Right now, everything’s unpredictable. What happens to our working world when AI becomes as normal as Netflix or the smartphone? Paul Graham, founder of YCombinator, thinks we’ll reach a point where people forget how to write altogether.

There could be some truth to this. Technology influences our natural abilities. But who knows?

Personally, I think AI will accelerate some non-lindy trends but also wipe away some modern things that are annoying and painful. It’s going to be a mixed bag.

Five Predictions For The Future of AI

1) AI Boyfriends Will Be More Popular Than AI Girlfriends

This is not an intuitive assumption for folks.

It supposedly common wisdom that AI girlfriends are on the verge of becoming wildly popular with men. You see it everywhere, media outlets push it like it’s a done deal, pointing to male loneliness, frustrations with the dating market, or a supposed "inevitability" in the way men might turn to AI companionship. Even Hollywood can’t seem to let go of the idea, pumping out movies with the same portrayal: men attached to AI girlfriends, like Her, where a man falls deeply in love with his virtual companion.

It’s practically a trope of science fiction at this point

But I think the reverse is going to happen.

Women will turn to AI to create boyfriend-like relationships, and here’s why: once AI gets smart enough to truly “get you”, that is, to understand the intricacies of a woman’s mind and respond with empathy and attentiveness it’ll be something she finds herself enjoying, maybe even depending on. Women like engaging conversations, emotional connection, the feeling of being understood, and an AI that can mimic social adeptness will offer that in ways human relationships sometimes can’t.

We’re already seeing a divergence between women and men in education, with women becoming more selective. Many women don’t want to “date down” and want partners who are just as educated and intellectually compatible. An AI boyfriend can be exactly as smart, witty, or well-read as they want him to be, no compromise required. The added flexibility for an AI partner to align ideologically and emotionally? That’s huge.

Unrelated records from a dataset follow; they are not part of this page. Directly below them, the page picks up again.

(** * BespokenEncoder: the fetch / transcode / publish pipeline of
    [src/lib/serverEncoder.ts], embedded in Rocq.

    The TypeScript module is a chain of Node callbacks around five
    collaborators: the [tmp] package, the [request] HTTP client, the
    [ffmpeg] binary started through [child_process.execFile], the [fs]
    module and the S3 client of [aws-sdk].  The embedding keeps the
    callback structure of the source: every function of the namespace
    [Encoder] takes its callback as a continuation and transforms a
    [State], which holds the files on disk, the trace of what the
    process did so far and whether an uncaught exception ended it.

    What the collaborators answer is read from a [World]: the names
    [tmp] comes up with, the events the HTTP request emits (any number,
    in any order), how [ffmpeg] ends, what reading a file gives, what
    the store says to [putObject], and whether the file system refuses a
    deletion.  The callbacks of the collaborators run one after the
    other, in the order in which the code is written.  A request to
    create, write or read a file is answered where it is issued;
    [fs.unlink] only issues its request, and the deletion is carried
    out after the statements that follow the call and all they set
    going. *)

From Stdlib Require Import ZArith Ascii String List Bool Lia.
From stdpp Require Import base gmap sets list strings.

Local Open Scope Z_scope.

(* [set_solver] clears hypotheses it has already used up. *)
#[local] Set Warnings "-clear-no-such-hyp".

(** ** JavaScript strings *)

Module Js.

(** [!s] is false for [null] and for the empty string. *)
Definition truthy (s : option string) : bool :=
  match s with
  | None => false
  | Some EmptyString => false
  | Some (String _ _) => true
  end.

(** What string concatenation makes of a possibly-null string. *)
Definition show (s : option string) : string :=
  match s with
  | None => "null"
  | Some s => s
  end.

Fixpoint lastIndexOf_from (s : string) (c : ascii) (i acc : Z) : Z :=
  match s with
  | EmptyString => acc
  | String a s' =>
      lastIndexOf_from s' c (i + 1) (if Ascii.eqb a c then i else acc)
  end.

(** [s.lastIndexOf(c)] for a needle of one character: the index of its
    last occurrence, [-1] when there is none. *)
Definition lastIndexOf (s : string) (c : ascii) : Z :=
  lastIndexOf_from s c 0 (-1).

(** [s.substr(start)]: a negative [start] counts from the end of the
    string. *)
Definition substr (s : string) (start : Z) : string :=
  let len := Z.of_nat (String.length s) in
  let from := if start <? 0 then Z.max (len + start) 0 else Z.min start len in
  String.substring (Z.to_nat from) (Z.to_nat (len - from)) s.
(** [fetchAndMergeMessages(hashes, rpcClient)] *)
Definition fetchAndMergeMessages (hashes : list string) (rpcClient : RPCClient)
  : M bool :=
  let result := true in
  if Nat.eqb (List.length hashes) 0 then ret false
  else
    let request := map (fun hash => "0x" ++ hash)%string hashes in
    messages <- call (RpcGetMessagesByHashes request)
                     (getMessagesByHashes rpcClient request);;
    match messages with
    | Ok msgs =>
        mergeResults <- merge_loop rpcClient msgs [];;
        log Info "Merged messages"
            [("messages"%string, Z.of_nat (List.length mergeResults));
             ("success"%string,
              Z.of_nat (List.length (filter mergeResult_isOk mergeResults)))];;
        ret result
    | Err _ =>
        log Warn "Error fetching messages for sync" [];;
        ret false
    end.

(** The [try] block of [performSync]. *)
Definition performSync_pipeline (fuel : nat) (theirs : list string)
           (rpcClient : RPCClient) : M unit :=
  set_isSyncing true;;
  ourSnapshot <- snapshot;;
  divergencePrefix <-
    call (TrieGetDivergencePrefix (snap_prefix ourSnapshot) theirs)
         (getDivergencePrefix (_trie this) (snap_prefix ourSnapshot) theirs);;
  log Info "Divergence prefix" [];;
  missingIds <- fetchMissingHashesByPrefix fuel divergencePrefix rpcClient;;
  log Info "Fetched missing hashes"
      [("missingCount"%string, Z.of_nat (List.length missingIds))];;
  fetchAndMergeMessages missingIds rpcClient;;
  log Info "Sync complete" [].
(** * DS_SQL.ipynb: the SQL notebook over a model of its database engine

    The notebook [WQU/datacourse_data-wrangling/DS_SQL.ipynb] sends SQL
    statements to SQLite through the [%sql] magic and loads three CSV files
    with pandas.  Its statements and its Python cell are embedded below,
    cell by cell.  The engine and the data library are not part of the
    repository; they are modelled as far as the notebook uses them:

    - a database is a finite map from table names to tables, a table is a
      schema and its rows in scan order; names are written in lower case,
      as the notebook writes them;
    - REAL numbers are exact rationals: the rounding of IEEE doubles is not
      modelled;
    - conversions between text and numbers (column affinity) are left out:
      a number never equals a text, and a NULL or a text given for an
      INTEGER PRIMARY KEY is not turned into a row id;
    - where SQL leaves an order open (rows without ORDER BY, ties, the row
      a bare column of a group is read from) the model takes scan order;
    - whether FOREIGN KEY clauses are enforced is a setting of the engine
      ([PRAGMA foreign_keys]).  The notebook never issues the pragma, so
      the setting is the one the engine was built with, off in stock
      SQLite; it is a field of the modelled world and the results below say
      which setting they need;
    - the three CSV files are not in the repository: their contents are
      the frames of the modelled world;
    - [sql] and [notebook] are the cells and the run as long as no
      statement fails, an error ending them; [sql_cell] and [run_all] are
      the cells and the run with the [%%sql] magic as it treats errors:
      it prints the errors it catches and goes on. *)

From Stdlib Require Import ZArith QArith String Ascii List.
From stdpp Require Import base option list gmap strings pretty.
Lemma renderRightPane_shape_sample :
  (exists lines,
      renderRightPane "" "" 20 = Some lines
      /\ len lines = paneHeight ""
      /\ Forall (fun l => lenS l = 20) lines
      /\ lines !! 2%nat = padRight "Active: None" 20)
  /\ renderRightPane "" "" (2 ^ 62) = None.
Proof.
  split.
  - apply (proj1 (renderRightPane_shape "" "" 20 ltac:(lia))).
    vm_compute. discriminate.
  - apply (proj2 (renderRightPane_shape "" "" (2 ^ 62) ltac:(lia)));
      vm_compute; reflexivity.
Defined.


End DashViewFacts.

(** ** More on the three-panel dashboard *)

Module DashMoreFacts.
Import GoStrings Dash DashFacts.

Lemma navigateUp_focus m : focus (navigateUp m) = focus m.
Proof. unfold navigateUp. cases; reflexivity. Qed.

Lemma navigateUp_items p m : itemsOf p (navigateUp m) = itemsOf p m.
Proof. unfold navigateUp, itemsOf. cases; reflexivity. Qed.

Lemma navigateUp_cursor m :
  0 <= focus m < 3 ->
  cursorOf (focus m) (navigateUp m)
  = if cursorOf (focus m) m >? 0
    then cursorOf (focus m) m - 1 else cursorOf (focus m) m.
Proof.
  intros Hf. unfold navigateUp, cursorOf,
    PanelTUI, PanelDirs, PanelShortcuts in *.
  destruct m as [f w h t mi b tc mc bc rt rb]; simpl in *.
  cases; simpl; cases; try lia; reflexivity.
Qed.

Lemma navigateUp_iter k m :
  0 <= focus m < 3 ->
  0 <= cursorOf (focus m) m ->
  let m' := Nat.iter k navigateUp m in
  focus m' = focus m
  /\ cursorOf (focus m) m' = Z.max 0 (cursorOf (focus m) m - Z.of_nat k).
Proof.
  intros Hf Hc. induction k as [|k IH].
  - simpl. split; [reflexivity | lia].
  - rewrite Nat.iter_succ. cbv zeta in *. destruct IH as (IHf & IHc).
    set (mk := Nat.iter k navigateUp m) in *.
    split; [rewrite navigateUp_focus; auto|].
    rewrite <- IHf, navigateUp_cursor by lia.
    rewrite IHf, IHc. cases; lia.
Qed.

(** X12: in the focused panel, [navigateUp] repeated at least as many times
    as the cursor is far from the top leaves the cursor on 0: it saturates
    and does not wrap to the last entry. *)
Theorem navigateUp_saturates (m : Model) (k : nat) :
  0 <= focus m < 3 ->
  0 <= cursorOf (focus m) m <= Z.of_nat k ->
  cursorOf (focus m) (Nat.iter k navigateUp m) = 0.
Proof.
  intros Hf Hc.
  destruct (navigateUp_iter k m Hf) as (_ & ->); lia.
Qed.

Lemma navigateUp_saturates_initial :
  cursorOf (focus initialModel)
    (Nat.iter 5 navigateUp (Nat.iter 2 navigateDown initialModel))
  = 0.
Proof.
  apply (navigateUp_saturates (Nat.iter 2 navigateDown initialModel) 5);
    vm_compute; intuition discriminate.
Defined.

(** X13: a move down that moved is undone by a move up, and a move up that
    moved by a move down: between the first and the last entry the two are
    inverse. *)
Theorem navigateUp_navigateDown (m : Model) :
  0 <= focus m < 3 ->
  (0 <= cursorOf (focus m) m < len (itemsOf (focus m) m) - 1 ->
   navigateUp (navigateDown m) = m)
  /\ (0 < cursorOf (focus m) m <= len (itemsOf (focus m) m) - 1 ->
      navigateDown (navigateUp m) = m).
Proof.
  intros Hf. unfold navigateUp, navigateDown, cursorOf, itemsOf,
    PanelTUI, PanelDirs, PanelShortcuts in *.
  destruct m as [f w h t mi b tc mc bc rt rb]; simpl in *.
  split; intros Hc; cases; simpl in *; cases; simpl; try lia;
    unfold set_topCursor, set_midCursor, set_bottomCursor; simpl;
    f_equal; lia.
Qed.

Lemma navigateUp_navigateDown_initial :
  navigateUp (navigateDown initialModel) = initialModel.
Proof.
  assert (0 <= focus initialModel < 3) as Hf
    by (vm_compute; intuition discriminate).
  apply (proj1 (navigateUp_navigateDown initialModel Hf)).
  vm_compute. intuition discriminate.
Defined.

Then there’s another truth: women feel that men, even in committed relationships, don’t listen enough. Men often shift their priorities, putting relationships below work or hobbies, which leaves women feeling sidelined. They crave a partner who doesn’t put the relationship on cruise control, and an AI companion can be designed to respond and “listen” endlessly, keeping that feeling of connection front and center.

On top of all that, women have a stronger connection to the written word, they read more books, they value well-expressed thoughts, and the gender gap in reading habits reflects this. An AI boyfriend who can engage in thoughtful conversation, respond to long texts, or even suggest books to read? It’s easy to see the appeal.

As these trends continue to unfold, AI relationships might reshape not just individual lives but the very expectations we have around partnership and connection. The future is AI boyfriends for women, tapping into a need for depth and understanding in a way we’re only beginning to grasp.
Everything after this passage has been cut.